■ **WHAT THIS TASK INVOLVES**
Repeat exactly the lines of the entries below from the one with "TypeBootstrapBatch = false." through the one with "Hx. unfold on_profiles.", both ends included, and nothing else.

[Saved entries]
(* ===== verification/EventFlow.v ===== *)
(** * An event from the Agent to the clients

    What becomes of a run event the Agent sends: the row the store keeps of it,
    and that the event streams of a client over HTTP show an event the Agent was
    told is durable. *)

From S2P Require Import Prelude GoStd GoTime GoTimeSpec Json GoHTTP Protocol Payloads.
From S2P Require Import Sql Tables RuntimeDB RuntimeSql RuntimeHistory RunStore Outbox Bootstrap Listing.
From S2P Require Import RunSpec EventSpec Hub Router Gateway Coordinator CoordSpec PgStore.
From S2P Require Import RuntimeHTTP RuntimeFeed FeedSpec SessionFeed RunFeed.
#[local] Open Scope string_scope.
#[local] Open Scope Z_scope.

(** ** What the store keeps *)

Section Kept.
Context {B : Type} `{BI : !BrokerI B, J : !Jsonb}.
Notation CState := (Router.RState (Coord (World DB) B)).
Context (id : Z) (m : Message) (st : CState).
Notation runID := (m_TraceID m).
Notation n := (m_AgentSequence m).

Definition log_of (s : CState) : gmap string (gmap Z run_event_row) := run_events (w_db (co_store s.2)).

(** The row of the event. *)
Definition event_row (now : Z) (p : json) : run_event_row :=
  mkRunEventRow (runtimeEventType (m_Type m)) p (TruncateMicro (m_OccurredAt m)) now.

(** The event was appended under a number that was free. *)
Definition appended (s : CState) : Prop :=
  ∃ p0 p, m_Payload m = Raw p0 ∧ jsonb p0 = Some p ∧ rows (log_of st) runID !! n = None
    ∧ log_of s = <[runID := <[n := event_row (co_now st.2) p]> (rows (log_of st) runID)]> (log_of st).

(** No other client, the same clock and, so far, the same log. *)
Definition alone (s : CState) : Prop := w_env (co_store s.2) = [] ∧ co_now s.2 = co_now st.2.
Definition untouched (s : CState) : Prop := alone s ∧ log_of s = log_of st.
Definition settled_log (s : CState) : Prop := alone s ∧ (log_of s = log_of st ∨ appended s).

Lemma untouched_settled s : untouched s → settled_log s.
Proof. intros [? ?]. split; [done|by left]. Qed.

Lemma sendAck_log (P : CState → Prop) type (k : Z) :
  (∀ h h' c, P (h, c) → P (h', c)) → st_triple P (sendAck id type runID k) (λ _, P).
Proof.
  intros HP. unfold sendAck. eapply (st_triple_bind _ _ _ (λ _, P)); [|intros b; by apply st_triple_ret].
  intros [h c] Hs. assert ((send_new id type runID (json_RuntimeAck runID k) (h, c)).2.2 = c) as E
    by (unfold send_new; apply on_hub_snd).
  destruct (send_new _ _ _ _ (h, c)) as [a [h' c']]. cbn [fst snd] in *. subst c'. by eapply HP.
Qed.

Lemma settled_hub h h' c : settled_log (h, c) → settled_log (h', c).
Proof. done. Qed.

(** MarkCommandDelivered leaves the log alone. *)
Lemma delivered_log now command w :
  w_env w = [] → w_env (MarkCommandDelivered now command w).2 = []
  ∧ run_events (w_db (MarkCommandDelivered now command w).2) = run_events (w_db w).
Proof.
  intros Hw. unfold MarkCommandDelivered. rewrite bind_op.
  destruct (pool_stmt _ w) as [r w'] eqn:E. apply pool_stmt_alone in E as [He Hr]; [|done].
  assert (∀ x d', update_command command (deliver_row now) (w_db w) = Ok (x, d') → run_events d' = run_events (w_db w)) as Hu.
  { intros x d' H. unfold update_command in H. destruct (outbox (w_db w) !! command) as [c|]; [|by simplify_eq].
    destruct (put_command _ _ _) as [[[] d1]|] eqn:Ep; simpl in H; simplify_eq. by apply put_command_ok in Ep as ->. }
  destruct r as [b|e]; cbn; (split; [done|]).
  - by eapply Hu.
  - destruct Hr as [_ [->|[x Hx]]]; [done|by eapply Hu].
Qed.

Lemma append_alone_env now clk run k type payload occurred w res w' :
  w_env w = [] → AppendAgentEvent now clk run k type payload occurred w = (res, w') → w_env w' = [].
Proof.
  intros Hw E. unfold AppendAgentEvent in E. rewrite bind_op in E.
  destruct (run_tx _ w) as [rt w1] eqn:Et.
  apply run_tx_alone in Et as (Hw1&_); [|done|apply append_event_tx_robust].
  destruct rt as [[]|e]; [by apply GetRun_alone in E as (?&_)|by simplify_eq].
Qed.

Lemma append_log now_ : printable_time (m_OccurredAt m) →
  st_triple untouched
    (on_store (λ now, i_AppendAgentEvent now now_ runID n (runtimeEventType (m_Type m)) (m_Payload m)
                        (FormatRFC3339Nano (m_OccurredAt m))))
    (λ _, settled_log).
Proof.
  intros Ht. apply on_store_triple. intros h c [[Hw Hn] Hl]. cbn [fst snd] in Hw, Hn. cbv zeta.
  destruct (i_AppendAgentEvent _ _ _ _ _ _ _ (co_store c)) as [res w'] eqn:E. cbn [fst snd].
  pose proof (append_alone_env _ _ _ _ _ _ _ _ _ _ Hw E) as Hw'.
  split; [by split|]. unfold appended, log_of in *.
  cbn [i_AppendAgentEvent pg_store fst snd set_store co_store] in *. rewrite Hn in E. rewrite <- Hl.
  apply AppendAgentEvent_alone in E as [[-> _]|(p0&p&r&Hp0&Hp&_&_&Hnew&Happ&_)]; [by left| |done].
  right. exists p0, p. split_and!; [done..|].
  apply event_applied_run in Happ as [_ ->]. unfold event_logged, event_row, occurred_at.
  by rewrite ParseRFC3339_format.
Qed.

Lemma on_run_event_log : printable_time (m_OccurredAt m) →
  st_triple untouched (on_run_event id m) (λ _, settled_log).
Proof.
  intros Ht. unfold on_run_event.
  assert (∀ b : bool, st_triple untouched (ret b) (λ _, settled_log)) as Hret
    by (intros b; apply st_triple_ret, untouched_settled).
  destruct (n <? 1)%Z; [apply Hret|].
  eapply (st_triple_bind _ _ _ (λ _, untouched)).
  { unfold ownsRuntimeRun. eapply (st_triple_bind _ _ _ (λ _, untouched)); [by intros s Hs|]. intros s.
    case_bool_decide; [by apply st_triple_ret|]. eapply (st_triple_bind _ _ _ (λ _, untouched)).
    - apply on_store_triple. intros h c [[Hw Hn] Hl]. cbv zeta.
      destruct (i_GetRun runID false (co_store c)) as [res w'] eqn:E.
      apply GetRun_alone in E as (He&Hd&_); [|done]. unfold untouched, alone, log_of in *. cbn in *. by rewrite Hd.
    - intros [r|[]]; try (by apply st_triple_ret).
      eapply (st_triple_bind _ _ _ (λ _, untouched)); [|intros; by apply st_triple_ret]. by intros [h c] Hs. }
  intros [|]; [|apply Hret]. cbn [negb].
  eapply (st_triple_bind _ _ _ (λ _, untouched)); [by apply on_broker_triple|]. intros [|]; [|apply Hret].
  cbn [negb]. eapply (st_triple_bind _ _ _ (λ _, untouched)); [by apply sendAck_log|]. intros _.
  eapply (st_triple_bind _ _ _ (λ _, untouched)); [by intros s Hs|]. intros now_.
  eapply st_triple_bind; [by apply append_log|].
  intros [run|e]; [|by apply st_triple_ret].
  eapply (st_triple_bind _ _ _ (λ _, settled_log)); [by apply on_broker_triple|]. intros _.
  eapply (st_triple_bind _ _ _ (λ _, settled_log)); [by apply on_broker_triple|]. intros _.
  eapply (st_triple_bind _ _ _ (λ _, settled_log)); [by apply sendAck_log|]. intros _.
  eapply (st_triple_bind _ _ _ (λ _, settled_log)); [|intros; by apply st_triple_ret].
  destruct (String.eqb (m_Type m) TypeRunAccepted); [|by apply st_triple_ret].
  cbv zeta. destruct (negb _); [|by apply st_triple_ret].
  eapply (st_triple_bind _ _ _ (λ _, settled_log)); [|intros; by apply st_triple_ret].
  apply on_store_triple. intros h c [[Hw Hn] Hl]. cbv zeta.
  destruct (delivered_log (co_now c) (ra_CommandID (PayloadAs zero_RunAccepted dec_RunAccepted m).1) (co_store c) Hw)
    as [Hw' Hl']. split; [by split|]. unfold appended, log_of in *. cbn in *. by rewrite Hl'.
Qed.

Lemma durable_type type :
  durableRuntimeMessage type = true →
  (String.eqb type TypeAgentHello || String.eqb type TypeAgentStatus || String.eqb type TypeAgentCapabilities) = false
  ∧ String.eqb type TypeProjectSnapshot = false ∧ String.eqb type TypeBootstrapBatch = false.
Proof.
  unfold durableRuntimeMessage. cbn [existsb]. rewrite !orb_true_iff, !String.eqb_eq.
  intros [->|[->|[->|[->|[->|[->|[->|[->|[->|[->|?]]]]]]]]]]; done.
Qed.

Lemma agent_message_log : durableRuntimeMessage (m_Type m) = true → printable_time (m_OccurredAt m) →
  st_triple untouched (agent_message id m) (λ _, settled_log).
Proof.
  intros Hd Ht. unfold agent_message.
  assert (∀ b : bool, st_triple untouched (ret b) (λ _, settled_log)) as Hret
    by (intros b; apply st_triple_ret, untouched_settled).
  eapply (st_triple_bind _ _ _ (λ _, untouched)).
  { intros x Hx. unfold on_source. by destruct (SourceHandle m (co_source x.2)). }
  intros [|]; [apply Hret|]. eapply (st_triple_bind _ _ _ (λ _, untouched)).
  { intros x Hx. unfold on_profiles. by destruct (ProfilesHandle m (co_profiles x.2)). }
  intros [|]; [apply Hret|]. destruct (durable_type _ Hd) as (->&->&->). rewrite Hd. by apply on_run_event_log.
Qed.
End Kept.

(** ** What the clients see *)

Section Seen.
Context {B : Type} `{BI : !BrokerI B, BQ : !BrokerQueryI B, J : !Jsonb, C : !Collation}.
Context (source : option (SourceReadPayload → SourceResult)) (profiles : option (string → ProfileResult)).

(** A client that follows the run's events over HTTP. *)
Definition follows (runID : string) (rq : Request) : Prop :=
  rq_Method rq = "GET" ∧ rq_Segments rq = ["v1"; "runtime"; "runs"; runID; "events"] ∧ runID ≠ "".

Lemma route_follows runID rq : follows runID rq → route runtime_routes rq = Routed HRunEvents [("run_id", runID)].
Proof.
  intros (Hm&Hs&Hne). destruct rq as [method segments header values query cookie body]. simpl in Hm, Hs. subst.
  destruct runID as [|c run]; [done|]. vm_compute. reflexivity.
Qed.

■ **OUTPUT**
  ∧ String.eqb type TypeProjectSnapshot = false ∧ String.eqb type TypeBootstrapBatch = false.
Proof.
  unfold durableRuntimeMessage. cbn [existsb]. rewrite !orb_true_iff, !String.eqb_eq.
  intros [->|[->|[->|[->|[->|[->|[->|[->|[->|[->|?]]]]]]]]]]; done.
Qed.

Lemma agent_message_log : durableRuntimeMessage (m_Type m) = true → printable_time (m_OccurredAt m) →
  st_triple untouched (agent_message id m) (λ _, settled_log).
Proof.
  intros Hd Ht. unfold agent_message.
  assert (∀ b : bool, st_triple untouched (ret b) (λ _, settled_log)) as Hret
    by (intros b; apply st_triple_ret, untouched_settled).
  eapply (st_triple_bind _ _ _ (λ _, untouched)).
  { intros x Hx. unfold on_source. by destruct (SourceHandle m (co_source x.2)). }
  intros [|]; [apply Hret|]. eapply (st_triple_bind _ _ _ (λ _, untouched)).
  { intros x Hx. unfold on_profiles. by destruct (ProfilesHandle m (co_profiles x.2)). }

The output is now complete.